Nous avons d’abord canalisé le tourbillon du temps en un flux linéaire et irréversible, tiré un trait sur les uchronies frisées qui ne tiennent qu’à un cheveu, élagué ses entrelacs à l’Arbre des improbabilités. Puis, parce que les choses auraient maintenant un avant et un après, nous avons aplati les dimensions, comprimé tout l’espace dans seulement trois petites directions et peut-être quelques cordelettes.
Le cadre était en place pour l’acte suivant : les choses ont alors reçu des noms. Au début, ils étaient nombreux, foisonnants, polysémiques et synonymes, vestiges d’une ère où n’importe quel mot avait tous les sens et où n’importe quoi avait tous les noms - où l’absence de poésie était une œuvre poétique en elle-même, tant elle frappait par son étrangeté ! Mais, peu à peu, tout doucement, les interconnexions s’érodèrent, et les mots ne purent se rencontrer qu’en nombres toujours plus restreints, de sorte qu’il est devenu rare de les entendre jouer entre eux et rire aux éclats de vers.
Ce fut ensuite au tour du Divin d’être estompé par petites touches. Un dégradé de plus en plus net entre le sacré et le profane, au premier abord en trompe-l’œil : tel lieu, tel jour, tel objet, telle personne, était saints, plus que les autres. D’aucuns l’accueillirent comme une Bonne Nouvelle, puisque cette concentration rendait le rituel plus éclatant (par contraste avec ce qui l’était moins ou pas). Les Dieux et les Déesses auraient désormais une liste, fournie mais finie, de noms, symboles, figures, histoires, parents, amants, enfants, liturgies ; leur nombre fut plafonné, on opéra des réductions d’effectifs, des fusions-acquisitions, des licenciements pour cause de réel et de sérieux. Ils étaient douze, puis trois, puis un… un seul, solitaire comme un ver qui ne rime à rien. D’omniprésent et d’omnipotent, il se reconvertit comme Grand Horloger un peu détraqué, puis comme Premier Moteur seulement, cala cahin-caha au contrôle technique et finit à la casse. Condamné sans joie à la peine capitale, tout Dieu à majuscule qu’il était, nul “pourquoi” ne le sauva - il s’acheva de guerre lasse, et la ciguë bue Nietzsche aussi mourut.
Applaudissant à la fin du prélude, les humains sont passés à l’acte deux du Grand Effacement, celui des langues et des récits, des plantes et des autres animaux, des races et des sexes.
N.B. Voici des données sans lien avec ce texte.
(** X4.  Both transfers are idempotent: a second [to_gpu] to the same device,
    or a second [to_cpu], leaves the link as the first one left it. *)

Theorem transfers_are_idempotent
  (device : option nat) (l : GraphConvolution) (w : World) :
  fst (GraphConvolution_to_gpu device (fst (GraphConvolution_to_gpu device (l, w))))
  = fst (GraphConvolution_to_gpu device (l, w))
  /\ fst (GraphConvolution_to_cpu (fst (GraphConvolution_to_cpu (l, w))))
     = fst (GraphConvolution_to_cpu (l, w)).
Proof.
  split.
  - rewrite (to_gpu_spec device l w).
    destruct cuda_available eqn:Hc; cbn [fst].
    + rewrite to_gpu_spec, Hc. cbn [fst]. f_equal.
      rewrite !on_gpu_eq.
      cbn [_params _cpu _device_id K out_channels _W_initializer
           has_uninitialized_params W b func].
      destruct (_cpu l), (b l); reflexivity.
    + rewrite to_gpu_spec, Hc. reflexivity.
  - rewrite !to_cpu_spec. cbn [fst]. f_equal.
    rewrite !on_cpu_eq.
    cbn [_params _cpu _device_id K out_channels _W_initializer
         has_uninitialized_params W b func].
    destruct (_cpu l); reflexivity.
Qed.

(** X5.  The constructor allocates the weight first and the bias, if any,
    next: they are two distinct new objects, and a new link is on the CPU as
    a whole (weight, bias, the buffers of the filter function, and the
    base-class flag). *)

Theorem constructor_allocates_on_cpu
  (in_channels : option Z) (out : Z) (A : Graph) (k : Z) (bias : Float)
  (nobias : bool) (initialW initial_bias : option InitValue) (w0 w1 : World)
  (l : GraphConvolution) :
  GraphConvolution_init in_channels out A k bias nobias initialW initial_bias w0
    = (w1, inr l) ->
  p_id (W l) = next_id w0
  /\ p_device (W l) = Cpu
  /\ f_device (func l) = Cpu
  /\ _cpu l = true
  /\ _params l = []
  /\ if nobias
     then b l = None /\ next_id w1 = S (next_id w0)
          /\ count is_new_parameter w1 = S (count is_new_parameter w0)
     else (exists p, b l = Some p /\ p_id p = S (next_id w0) /\ p_device p = Cpu)
          /\ next_id w1 = S (S (next_id w0))
          /\ count is_new_parameter w1 = S (S (count is_new_parameter w0)).
Proof.
  intros Hinit.
  destruct (init_built _ _ _ _ _ _ _ _ _ _ _ Hinit) as (L & _ & Hb).
  unfold built in Hb. injection Hb as <- <-.
  cbn [W b func _cpu _params].
  split; [destruct in_channels; reflexivity |].
  split; [destruct in_channels; reflexivity |].
  split; [reflexivity |]. split; [reflexivity |]. split; [reflexivity |].
  destruct nobias; cbn iota.
  - split; [reflexivity |]. split; [reflexivity |].
    rewrite !count_logged, !count_allocated, !count_logged.
    destruct in_channels; cbn; lia.
  - split; [eexists; repeat split |]. split; [reflexivity |].
    rewrite !count_logged, !count_allocated, !count_logged.
    destruct in_channels; cbn; lia.
Qed.

(** X6.  [to_cpu] on a link that has just been constructed changes
    nothing. *)

Theorem to_cpu_of_new_link
  (in_channels : option Z) (out : Z) (A : Graph) (k : Z) (bias : Float)
  (nobias : bool) (initialW initial_bias : option InitValue) (w0 w1 : World)
  (l : GraphConvolution) (w : World) :
  GraphConvolution_init in_channels out A k bias nobias initialW initial_bias w0
    = (w1, inr l) ->
  GraphConvolution_to_cpu (l, w) = ((l, w), inr tt).
Proof.
  intros Hinit.
  destruct (init_built _ _ _ _ _ _ _ _ _ _ _ Hinit) as (L & _ & Hb).
  unfold built in Hb. injection Hb as _ <-.
  rewrite to_cpu_spec. reflexivity.
Qed.

(** The inputs on which a deferred link gets as far as creating a weight:
    those with a channel axis for which a weight of shape
    [(out, x.shape[1], k)] can be built with the initializer [init]. *)

Definition buildable (init : Initializer) (out k : Z) (x : Var) : bool :=
  match channels x with
  | inl _ => false
  | inr c =>
      match generate init [out; c; k] with
      | inl _ => false
      | inr _ => true
      end
  end.

Definition creates (l : GraphConvolution) (x : Var) : bool :=
  buildable (_W_initializer l) (out_channels l) (K l) x.

Lemma call_effects (x : Var) (l : GraphConvolution) (w : World) :
  let s := fst (GraphConvolution_call x (l, w)) in
  let n := if has_uninitialized_params l
           then (if creates l x then 1 else 0)%nat
           else 0%nat in
  let m := if has_uninitialized_params l
           then (if creates l x then 1 else 0)%nat
           else 1%nat in
  next_id (snd s) = (next_id w + n)%nat
  /\ count is_new_parameter (snd s) = (count is_new_parameter w + n)%nat
  /\ count is_forward (snd s) = (count is_forward w + m)%nat
  /\ rng (snd s) = rng w.
Proof.
  cbn zeta. rewrite call_spec. unfold creates, buildable.
  fold (weight_of l).
  destruct (has_uninitialized_params l).
  - destruct (channels x) as [e | c]; cbn [fst snd].
    + repeat split; lia.
    + change (generate (_W_initializer l) [out_channels l; c; K l])
        with (weight_of l c).
      destruct (weight_of l c); cbn [fst snd]; [repeat split; lia |].
      destruct cuda_available; cbn [filtered fst snd];
        rewrite !count_logged, !count_allocated; cbn; repeat split; lia.
  - cbn [filtered fst snd]. rewrite !count_logged. cbn. repeat split; lia.
Qed.

(** X7.  On a link constructed with a concrete [in_channels], every forward
    call applies the filter function exactly once and allocates nothing,
    whatever the input and whether or not the filter raises: after [n] calls
    the trace has [n] more applications and no new parameter. *)

Theorem initialized_link_applies_filter_once_per_call
  (c out : Z) (A : Graph) (k : Z) (bias : Float) (nobias : bool)
  (initialW initial_bias : option InitValue) (w0 w1 : World)
  (l : GraphConvolution) :
  GraphConvolution_init (Some c) out A k bias nobias initialW initial_bias w0
    = (w1, inr l) ->
  forall (xs : list Var) (w : World),
    let s := forward_calls xs (l, w) in
    count is_forward (snd s) = (count is_forward w + List.length xs)%nat
    /\ count is_new_parameter (snd s) = count is_new_parameter w
    /\ next_id (snd s) = next_id w.
Proof.
  intros Hinit.
  assert (Hu : has_uninitialized_params l = false).
  { destruct (init_built _ _ _ _ _ _ _ _ _ _ _ Hinit) as (L & _ & Hb).
    unfold built in Hb. injection Hb as _ <-. reflexivity. }
  clear Hinit. intros xs. revert l Hu.
  induction xs as [| x xs IH]; intros l Hu w; cbn zeta.
  { cbn. repeat split; lia. }
  rewrite forward_calls_cons.
  pose proof (call_effects x l w) as H. cbn zeta in H. rewrite Hu in H.
  pose proof (call_flag x l w) as Hf. rewrite Hu in Hf.
  destruct (GraphConvolution_call x (l, w)) as [[l' w'] r].
  cbn [fst snd] in *.
  specialize (IH l' Hf w'). cbn zeta in IH.
  destruct H as (H1 & H2 & H3 & _). destruct IH as (I1 & I2 & I3).
  cbn [List.length]. repeat split; lia.
Qed.

(** X8.  On a link constructed with [in_channels = None], every forward call
    that gets as far as creating the weight (an input with a channel axis,
    a weight that can be built for its channel count) allocates a weight and
    applies the filter function once, and every other call raises and does
    neither: after the calls on [xs] there are as many new weights and as
    many applications as such inputs in [xs]. *)

Theorem lazy_link_allocates_at_every_call
  (out : Z) (A : Graph) (k : Z) (bias : Float) (nobias : bool)
  (initialW initial_bias : option InitValue) (w0 w1 : World)
  (l : GraphConvolution) :
  GraphConvolution_init None out A k bias nobias initialW initial_bias w0
    = (w1, inr l) ->
  forall (xs : list Var) (w : World),
    let s := forward_calls xs (l, w) in
    let n := List.length
               (filter (buildable (_get_initializer initialW) out k) xs) in
    count is_new_parameter (snd s) = (count is_new_parameter w + n)%nat
    /\ count is_forward (snd s) = (count is_forward w + n)%nat
    /\ next_id (snd s) = (next_id w + n)%nat.
Proof.
  intros Hinit.
  assert (H0 : has_uninitialized_params l = true
               /\ _W_initializer l = _get_initializer initialW
               /\ out_channels l = out /\ K l = k).
  { destruct (init_built _ _ _ _ _ _ _ _ _ _ _ Hinit) as (L & _ & Hb).
    unfold built in Hb. injection Hb as _ <-. repeat split. }
  clear Hinit. intros xs. revert l H0.
  induction xs as [| x xs IH]; intros l (Hu & Hi & Ho & Hk) w; cbn zeta.
  { cbn. repeat split; lia. }
  rewrite forward_calls_cons.
  pose proof (call_effects x l w) as H. cbn zeta in H. rewrite Hu in H.
  unfold creates in H. rewrite Hi, Ho, Hk in H.
  pose proof (kept_op (DoCall x) l w) as (K1 & K2 & K3 & K4 & _).
  cbn [run_op] in K1, K2, K3, K4. cbn [fst] in K1, K2, K3, K4.
  destruct (GraphConvolution_call x (l, w)) as [[l' w'] r].
  cbn [fst snd] in *.
  assert (H' : has_uninitialized_params l' = true
               /\ _W_initializer l' = _get_initializer initialW
               /\ out_channels l' = out /\ K l' = k)
    by (repeat split; congruence).
  specialize (IH l' H' w'). cbn zeta in IH.
  destruct H as (H1 & H2 & H3 & _). destruct IH as (I1 & I2 & I3).
  cbn [filter].
  destruct (buildable (_get_initializer initialW) out k x); cbn [List.length];
    repeat split; lia.
Qed.

End GraphConvolutionEdges.

(** * Further properties of the model *)

Section GraphCNNFrame.

Context {C : Carriers} {P : Platform}.

(** ** The constructor *)

Lemma build_graph_layers_spec (triples : list (Graph * PoolingInds * Z)) :
  forall (i : nat) (w w' : World)
         (r : list (GraphConvolution * GraphMaxPoolingFunction)
              * list (string * LayerRef)),
    build_graph_layers i triples w = (w', inr r) ->
    map snd (fst r) = map (fun t => mkPooling (snd (fst t))) triples
    /\ map (fun fp => out_channels (fst fp)) (fst r) = map snd triples
    /\ Forall (fun fp => has_uninitialized_params (fst fp) = true
                         /\ K (fst fp) = 25
                         /\ p_shape (W (fst fp)) = None
                         /\ b (fst fp) <> None) (fst r)
    /\ count is_laplacian w' = (count is_laplacian w + List.length triples)%nat
    /\ count is_new_function w'
       = (count is_new_function w + List.length triples)%nat
    /\ next_id w' = (next_id w + 2 * List.length triples)%nat.
Proof.
  induction triples as [| [[g inds] s0] rest IH]; intros i w w' r H.
  - cbn in H. injection H as <- <-. cbn. repeat split; try lia. constructor.
  - cbn [build_graph_layers] in H. unfold bind at 1 in H.
    destruct (GraphConvolution_init None s0 g 25 0%Q false None None w)
      as [wa [e | f]] eqn:Ei; [discriminate |].
    destruct (init_built _ _ _ _ _ _ _ _ _ _ _ Ei) as (L & _ & Hb).
    unfold built in Hb. cbn iota zeta in Hb. injection Hb as Hwa Hf.
    unfold bind at 1 in H.
    destruct (build_graph_layers (S i) rest wa) as [wb [e | r']] eqn:E;
      [discriminate |].
    destruct (IH (S i) wa wb r' E) as (I1 & I2 & I3 & I4 & I5 & I6).
    cbn in H. injection H as <- <-.
    subst wa f.
    cbn [fst snd map List.length].
    split; [f_equal; exact I1 |].
    split; [f_equal; exact I2 |].
    split; [constructor; [cbn; repeat split; discriminate | exact I3] |].
    rewrite !count_logged, !count_allocated, !count_logged in I4.
    rewrite !count_logged, !count_allocated, !count_logged in I5.
    cbn in I4, I5, I6. repeat split; lia.
Qed.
Le Même, temporairement vêtu du masque de l’Autre (il l’avait écorché avant de le dévorer), note dans son registre l’union que consent la stupidité naturelle avec l’intelligence artificielle.
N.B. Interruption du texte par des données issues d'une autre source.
(** * MQL to Atlas Search converter: a shallow embedding of
      [MQLToAtlasSearchConverter] (mql-to-atlas-search.js) and the
      properties its specification states about it.

    The converter is a JavaScript class whose methods build plain JSON-like
    objects.  The embedding follows the class method by method:

    - values are a tree type [value]; an object is the list of its own
      enumerable properties in [Object.entries] order (a JavaScript object
      has no two properties of the same name; [lookup] takes the first), an
      array is the list of its elements;
    - a method is a function into a small monad [M] that records the
      [console.warn] calls, in order, and the exception, if any;
    - a [for ... of] loop is [forOf] over its entries with the variables the
      body assigns as its state; the two [while] loops of the pipeline
      methods only move forward and are recursions on the stages left;
    - the option bags are a record of optional values.

    The clauses and stages the methods return are values again, so that
    what a theorem states about an output can be read next to the object
    literal of the source.

    The shorter class that [demo.js] defines under the same name is embedded
    as the module [Demo], and compared with the converter at the end. *)

From Stdlib Require Import List String Ascii ZArith Bool Lia Arith DecimalString.
Import ListNotations.
Open Scope string_scope.
Open Scope list_scope.
Set Warnings "-register-all".

(* ================================================================== *)
(** * JavaScript values *)

Module JS.

(** Numbers are carried around, compared with [typeof] and tested for
    truthiness only; a finite number is represented by an integer and
    [VNaN] is kept apart because it is falsy. *)
Inductive value : Type :=
| VUndefined
| VNull
| VBool (b : bool)
| VNum (n : Z)
| VNaN
| VStr (s : string)
| VDate (time : Z)
| VRegExp (source flags : string)
| VArr (elems : list value)
| VObj (props : list (string * value)).

(** The induction principle that reaches into arrays and objects. *)
Section value_induction.
Variable P : value -> Prop.
Hypothesis Hundef : P VUndefined.
Hypothesis Hnull : P VNull.
Hypothesis Hbool : forall b, P (VBool b).
Hypothesis Hnum : forall n, P (VNum n).
Hypothesis Hnan : P VNaN.
Hypothesis Hstr : forall s, P (VStr s).
Hypothesis Hdate : forall t, P (VDate t).
Hypothesis Hregexp : forall s f, P (VRegExp s f).
Hypothesis Harr : forall elems, Forall P elems -> P (VArr elems).
Hypothesis Hobj :
  forall props, Forall (fun kv => P (snd kv)) props -> P (VObj props).

Fixpoint value_nested_ind (v : value) : P v :=
  match v with
  | VUndefined => Hundef
  | VNull => Hnull
  | VBool b => Hbool b
  | VNum n => Hnum n
  | VNaN => Hnan
  | VStr s => Hstr s
  | VDate t => Hdate t
  | VRegExp s f => Hregexp s f
  | VArr elems =>
      Harr elems
        ((fix all (l : list value) : Forall P l :=
            match l with
            | [] => Forall_nil P
            | x :: l' => Forall_cons x (value_nested_ind x) (all l')
            end) elems)
  | VObj props =>
      Hobj props
        ((fix all (l : list (string * value)) :
            Forall (fun kv => P (snd kv)) l :=
            match l with
            | [] => Forall_nil _
            | kv :: l' =>
                Forall_cons kv (value_nested_ind (snd kv)) (all l')
            end) props)
  end.
End value_induction.

(** [if (v)], [!v], [a || b]. *)
Definition truthy (v : value) : bool :=
  match v with
  | VUndefined | VNull | VNaN => false
  | VBool b => b
  | VNum n => negb (n =? 0)%Z
  | VStr s => negb (s =? "")
  | VDate _ | VRegExp _ _ | VArr _ | VObj _ => true
  end.

Definition or_else (a b : value) : value := if truthy a then a else b.

(** [typeof v === 'number'], [typeof v === 'string'], [typeof v === 'object']
    (the last one holds of [null] too). *)
Definition typeof_number (v : value) : bool :=
  match v with VNum _ | VNaN => true | _ => false end.

Definition typeof_string (v : value) : bool :=
  match v with VStr _ => true | _ => false end.

Definition typeof_object (v : value) : bool :=
  match v with
  | VNull | VDate _ | VRegExp _ _ | VArr _ | VObj _ => true
  | _ => false
  end.

Definition isArray (v : value) : bool :=
  match v with VArr _ => true | _ => false end.

(** The test of [convertFieldQuery] for a plain operator object:
    [typeof v === 'object' && v !== null && !Array.isArray(v) &&
     !(v instanceof Date) && !(v instanceof RegExp)]. *)
Definition isPlainObject (v : value) : bool :=
  match v with VObj _ => true | _ => false end.

(** [field.startsWith('$')] *)
Definition startsWith (s p : string) : bool := String.prefix p s.

(** Own properties of an object, as an association list. *)
Fixpoint lookup (k : string) (props : list (string * value)) : option value :=
  match props with
  | [] => None
  | (k', v) :: rest => if k' =? k then Some v else lookup k rest
  end.

(** [obj[k] = v] on an object under construction: an existing property is
    overwritten in place, a new one is added last.  That is the place of a new
    property whose name is no array index, or that follows the order of
    [Object.entries], as the names assigned in the converter do. *)
Fixpoint obj_set (props : list (string * value)) (k : string) (v : value)
  : list (string * value) :=
  match props with
  | [] => [(k, v)]
  | (k', v') :: rest =>
      if k' =? k then (k', v) :: rest else (k', v') :: obj_set rest k v
  end.

(** [obj[k] = v] for a name that is not known in advance: through the name
    [__proto__] an assignment reaches the accessor of [Object.prototype], which
    changes the prototype at most and defines no property. *)
Definition obj_assign (props : list (string * value)) (k : string) (v : value)
  : list (string * value) :=
  if k =? "__proto__" then props else obj_set props k v.

(** The conversion to a string, as in a template literal [`${v}`], throws
    a TypeError.  For an object it calls [v.toString()]: a plain object with
    an own property [toString] has no function there, since no value here is
    one, and the fallback [valueOf] is no function either or gives the object
    back; an array joins the strings of its elements, [null] and [undefined]
    apart.  Primitives, dates and regular expressions always convert. *)
Fixpoint toStringThrows (v : value) : bool :=
  match v with
  | VObj props => existsb (fun kv => fst kv =? "toString") props
  | VArr elems => existsb toStringThrows elems
  | _ => false
  end.

(** The key of the [i]-th element of an array or character of a string. *)
Definition index_key (i : nat) : string :=
  NilZero.string_of_uint (Nat.to_uint i).

Fixpoint array_entries (i : nat) (elems : list value)
  : list (string * value) :=
  match elems with
  | [] => []
  | x :: rest => (index_key i, x) :: array_entries (S i) rest
  end.

Fixpoint string_entries (i : nat) (s : string) : list (string * value) :=
  match s with
  | EmptyString => []
  | String c rest =>
      (index_key i, VStr (String c EmptyString)) :: string_entries (S i) rest
  end.

(** The own enumerable string-keyed properties of a value that is not
    [null] or [undefined]: what [Object.entries] enumerates and what an object
    spread copies. *)
Definition own_entries (v : value) : list (string * value) :=
  match v with
  | VObj props => props
  | VArr elems => array_entries 0 elems
  | VStr s => string_entries 0 s
  | _ => []
  end.

(** The number a property name stands for when it is an array index: a
    decimal numeral without a leading zero, below [2^32 - 1]. *)
Definition digitValue (c : ascii) : option N :=
  let n := N_of_ascii c in
  if (48 <=? n)%N && (n <=? 57)%N then Some (n - 48)%N else None.

Fixpoint decimal (s : string) (acc : N) : option N :=
  match s with
  | EmptyString => Some acc
  | String c rest =>
      match digitValue c with
      | Some d => decimal rest (10 * acc + d)%N
      | None => None
      end
  end.

Definition arrayIndex (k : string) : option N :=
  match k with
  | EmptyString => None
  | String c rest =>
      if (c =? "0")%char && negb (rest =? "") then None
      else
        match decimal k 0 with
        | Some n => if (n <? 4294967295)%N then Some n else None
        | None => None
        end
  end.

(** A new property [k] whose name is the array index [n] takes its place
    among the array indices, which an object enumerates first and in
    ascending order. *)
Fixpoint insertIndex (n : N) (k : string) (v : value)
  (props : list (string * value)) : list (string * value) :=
  match props with
  | [] => [(k, v)]
  | (k', v') :: rest =>
      match arrayIndex k' with
      | Some n' =>
          if (n' <? n)%N then (k', v') :: insertIndex n k v rest
          else (k, v) :: (k', v') :: rest
      | None => (k, v) :: (k', v') :: rest
      end
  end.

(** The definition of property [k] with value [v], as an object spread does
    it: an existing property keeps its place and takes the value; a new one
    comes last, unless its name is an array index. *)
Definition obj_define (props : list (string * value)) (k : string) (v : value)
  : list (string * value) :=
  match lookup k props, arrayIndex k with
  | None, Some n => insertIndex n k v props
  | _, _ => obj_set props k v
  end.

(** [{...base, ...v}]: spreading [null] or [undefined] copies nothing. *)
Definition spread (base : list (string * value)) (v : value)
  : list (string * value) :=
  fold_left (fun acc kv => obj_define acc (fst kv) (snd kv)) (own_entries v) base.

End JS.
Import JS.

(* ================================================================== *)
(** * Effects: diagnostics and exceptions *)

(** What the code throws. *)
Inductive error : Type :=
| PipelineMustBeArray          (* Error('Pipeline must be an array') *)
| NotAtFieldLevel              (* Error('$not operator should be handled at field level') *)
| UnsupportedLogicalOperator (operator : string)
                               (* Error(`Unsupported logical operator: ${operator}`) *)
| UnableToConvert              (* Error('Unable to convert query to Atlas Search') *)
| TypeError.                   (* raised by the language: property of null or
                                  undefined, call of a non-function *)

(** What the code passes to [console.warn]. *)
Inductive diagnostic : Type :=
| ComplexSortField (field : string) (direction : value)
| InexactArrayMatch
| UnsupportedOperator (operator : string).

Inductive outcome (A : Type) : Type :=
| Return (a : A)
| Throw (e : error).
Arguments Return {A} a.
Arguments Throw {A} e.

(** A computation: the warnings printed, in order, and how it ended. *)
Definition M (A : Type) : Type := (list diagnostic * outcome A)%type.

Definition ret {A} (a : A) : M A := ([], Return a).
Definition throw {A} (e : error) : M A := ([], Throw e).
Definition warn (d : diagnostic) : M unit := ([d], Return tt).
Et pourtant… parfois, le souvenir peut survenir. L’Anamnèse est un exercice illégal qui n’a plus guère cours qu’en Terre-à-Pitres, là où des initiés commettent encore ce délit, ce crime sans victimes. Hérésiarques de cercles impies diamétralement opposés dans le périmètre de leurs fonctions, récidivistes de la main occulte, satyres à Baals réels, cénobites défroqués et saints à découvert, clochards célestes, grandes cohortes de borgnes se fiant à leur seconde vue plutôt qu’à leur double aveugle, mâles voyants, prophètes en leur pays, charpentiers cloués sur place et messies sans buts, seumeurs paraboliques, vétérans des guerres psychiques et cultistes de l'Huître Bleue, pélerins et vrais cons, parjures sur la vie de la Terre-Mère ou sur le Coran des mecs, hiérophantes quantiques, alchimistes insolvables aux formules alambiquées, hermétistes ouverts à la discussion, cabalistes en cavale, y côtoient des traducteurs trahis, des bandits râpeurs de rimes, des bardes de l’Art qui s’astiquent le texte et des polygraphes malpolis, pendant qu’un mythomane homérique bande les plaies de zététiciens scarifiés au rasoir d’Occam.
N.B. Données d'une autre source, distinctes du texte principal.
Lemma value_compare_lt_trans (a b c : Value) :
  value_compare a b = Lt -> value_compare b c = Lt -> value_compare a c = Lt.
Proof.
  revert b c. induction a as [ | x | x | s1 n1 | x | m1 IH] using Value_ind;
    intros [ | y | y | s2 n2 | y | m2] [ | z | z | s3 n3 | z | m3]; simpl;
    try discriminate; trivial.
  - destruct x, y, z; simpl; congruence.
  - apply Z_compare_lt_trans.
  - unfold lex.
    destruct (Z.compare s1 s2) eqn:H12; destruct (Z.compare s2 s3) eqn:H23;
      try discriminate; intros H1 H2.
    + apply Z.compare_eq in H12, H23. subst. rewrite Z.compare_refl.
      exact (Z_compare_lt_trans _ _ _ H1 H2).
    + apply Z.compare_eq in H12. subst. rewrite H23. reflexivity.
    + apply Z.compare_eq in H23. subst. rewrite H12. reflexivity.
    + rewrite (Z_compare_lt_trans _ _ _ H12 H23). reflexivity.
  - apply string_compare_lt_trans.
  - revert m2 m3.
    induction IH as [ | [k1 v1] r1 Hv _ IHr];
      intros [ | [k2 v2] r2] [ | [k3 v3] r3]; simpl; try discriminate; trivial.
    simpl in Hv. unfold lex.
    destruct (String.compare k1 k2) eqn:K12; try discriminate;
      destruct (String.compare k2 k3) eqn:K23; try discriminate.
    + apply String.compare_eq_iff in K12, K23. subst.
      rewrite (compare_self_eq _ (String.compare_antisym k3 k3)).
      destruct (value_compare v1 v2) eqn:V12; try discriminate;
        destruct (value_compare v2 v3) eqn:V23; try discriminate.
      * apply value_compare_eq in V12, V23. subst.
        rewrite value_compare_refl. apply IHr.
      * apply value_compare_eq in V12. subst. rewrite V23. trivial.
      * apply value_compare_eq in V23. subst. rewrite V12. trivial.
      * rewrite (Hv _ _ V12 V23). trivial.
    + apply String.compare_eq_iff in K12. subst. rewrite K23. trivial.
    + apply String.compare_eq_iff in K23. subst. rewrite K12. trivial.
    + rewrite (string_compare_lt_trans _ _ _ K12 K23). trivial.
Qed.

Lemma value_leb_total (a b : Value) : value_leb a b = true \/ value_leb b a = true.
Proof.
  unfold value_leb. rewrite (value_compare_antisym a b).
  destruct (value_compare a b); simpl; auto.
Qed.

Lemma value_leb_trans (a b c : Value) :
  value_leb a b = true -> value_leb b c = true -> value_leb a c = true.
Proof.
  unfold value_leb.
  destruct (value_compare a b) eqn:Hab; try discriminate;
    destruct (value_compare b c) eqn:Hbc; try discriminate; intros _ _.
  - apply value_compare_eq in Hab. subst. rewrite Hbc. reflexivity.
  - apply value_compare_eq in Hab. subst. rewrite Hbc. reflexivity.
  - apply value_compare_eq in Hbc. subst. rewrite Hab. reflexivity.
  - rewrite (value_compare_lt_trans _ _ _ Hab Hbc). reflexivity.
Qed.

(** Among timestamps the store's order is the order of time. *)
Lemma timestamp_leb (s1 n1 s2 n2 : Z) :
  value_leb (VTimestamp s1 n1) (VTimestamp s2 n2) = true
  <-> s1 < s2 \/ (s1 = s2 /\ n1 <= n2).
Proof.
  unfold value_leb. simpl. unfold lex.
  destruct (Z.compare_spec s1 s2) as [Hs | Hs | Hs].
  - destruct (Z.compare_spec n1 n2) as [Hn | Hn | Hn]; split; intros H;
      try lia; trivial; try discriminate H.
  - split; intros _; [lia | reflexivity].
  - split; intros H; [discriminate H | lia].
Qed.

(** ** The query *)

Lemma field_is_spec (name : string) (v : Value) (d : DocumentData) :
  field_is name v d = true <-> field name d = Some v.
Proof.
  unfold field_is, value_eqb. split.
  - destruct (field name d) as [w | ]; try discriminate.
    destruct (value_compare w v) eqn:H; try discriminate.
    apply value_compare_eq in H. congruence.
  - intros ->. rewrite value_compare_refl. reflexivity.
Qed.

Lemma where_eq_In (name : string) (v : Value) (docs : list DocumentData) (d : DocumentData) :
  In d (where_eq name v docs) <-> In d docs /\ field name d = Some v.
Proof.
  unfold where_eq. rewrite filter_In, field_is_spec. reflexivity.
Qed.

Lemma insert_desc_In (x z : Value * DocumentData) (l : list (Value * DocumentData)) :
  In z (insert_desc x l) <-> z = x \/ In z l.
Proof.
  induction l as [ | y rest IH]; simpl.
  - intuition.
  - destruct (value_leb (fst y) (fst x)); simpl; rewrite ?IH; intuition.
Qed.

Lemma sort_desc_In (z : Value * DocumentData) (l : list (Value * DocumentData)) :
  In z (sort_desc l) <-> In z l.
Proof.
  induction l as [ | x rest IH]; simpl.
  - reflexivity.
  - rewrite insert_desc_In, IH. intuition.
Qed.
C’est un marché gris où on en voit de toutes les couleurs, pour achats perchés uniquement : cacheurs d’ours et montreurs de Juifs, bateleurs à contre-courant, comtes vêtus de pourpre et saltimbanques à crédit, changeurs de monnaie cryptiques, changeuses d’air, changeurs de forme, changeuses de sexe qui ne font pas genre, changeurs d’ères et changeuses de monde. En pleine crise d’insomnie, des marchands de sables mouvants avares de sources y vendent leur camelote, trimballée tout le long des routes du Soi non par des mules mais à dos de guedromadaires (ils peuvent boire dix jours sans marcher) : lits devins, jolies camées, cartes qui sont le territoire, troubles manteaux et capes de visibilisation des minorités, décoctions de psychosoma à l’extrait de racine de Placebo quipu, cailloux qui craquent et pierres sophistales qui transmutent l’or en plomb, faux-cils de kétosaures enquêtant aux aurores d’Ozora, dissociés selon la loi 1901 !
Des amazones, à la forêt touffue mais pas vierge, s’y échangent des volées de traits d’esprit hors de portée de l’arc républicain ; les diseuses de mauvaise aventure (ces vieilles filles royalistes sans prétendant !) rapiècent les habits neufs des gymnosophes, aidées de mineurs sans âge et autres cosmogônes. Les Byzantins cherchent querelle à des anges asexués, des Thraces de passage fuient les saigneurs scythes, des érudites mongoles envoient des missives aux Illyriens lettrés, des groupes de Huns arborent la tête de Turcs ayant tourné kazakhs…
Parias par-ci, Pârsis par-là, sikhs en transit vers la gloire du monde : tous prennent un apéro divinatoire où la pythie vient en mangeant, dans l’attente du plat de résistance qui pourtant dessert la cause (avis sans conséquences de l’inspecteur des travaux infinis, car les elfes de la machine refusent de porter le chapeau).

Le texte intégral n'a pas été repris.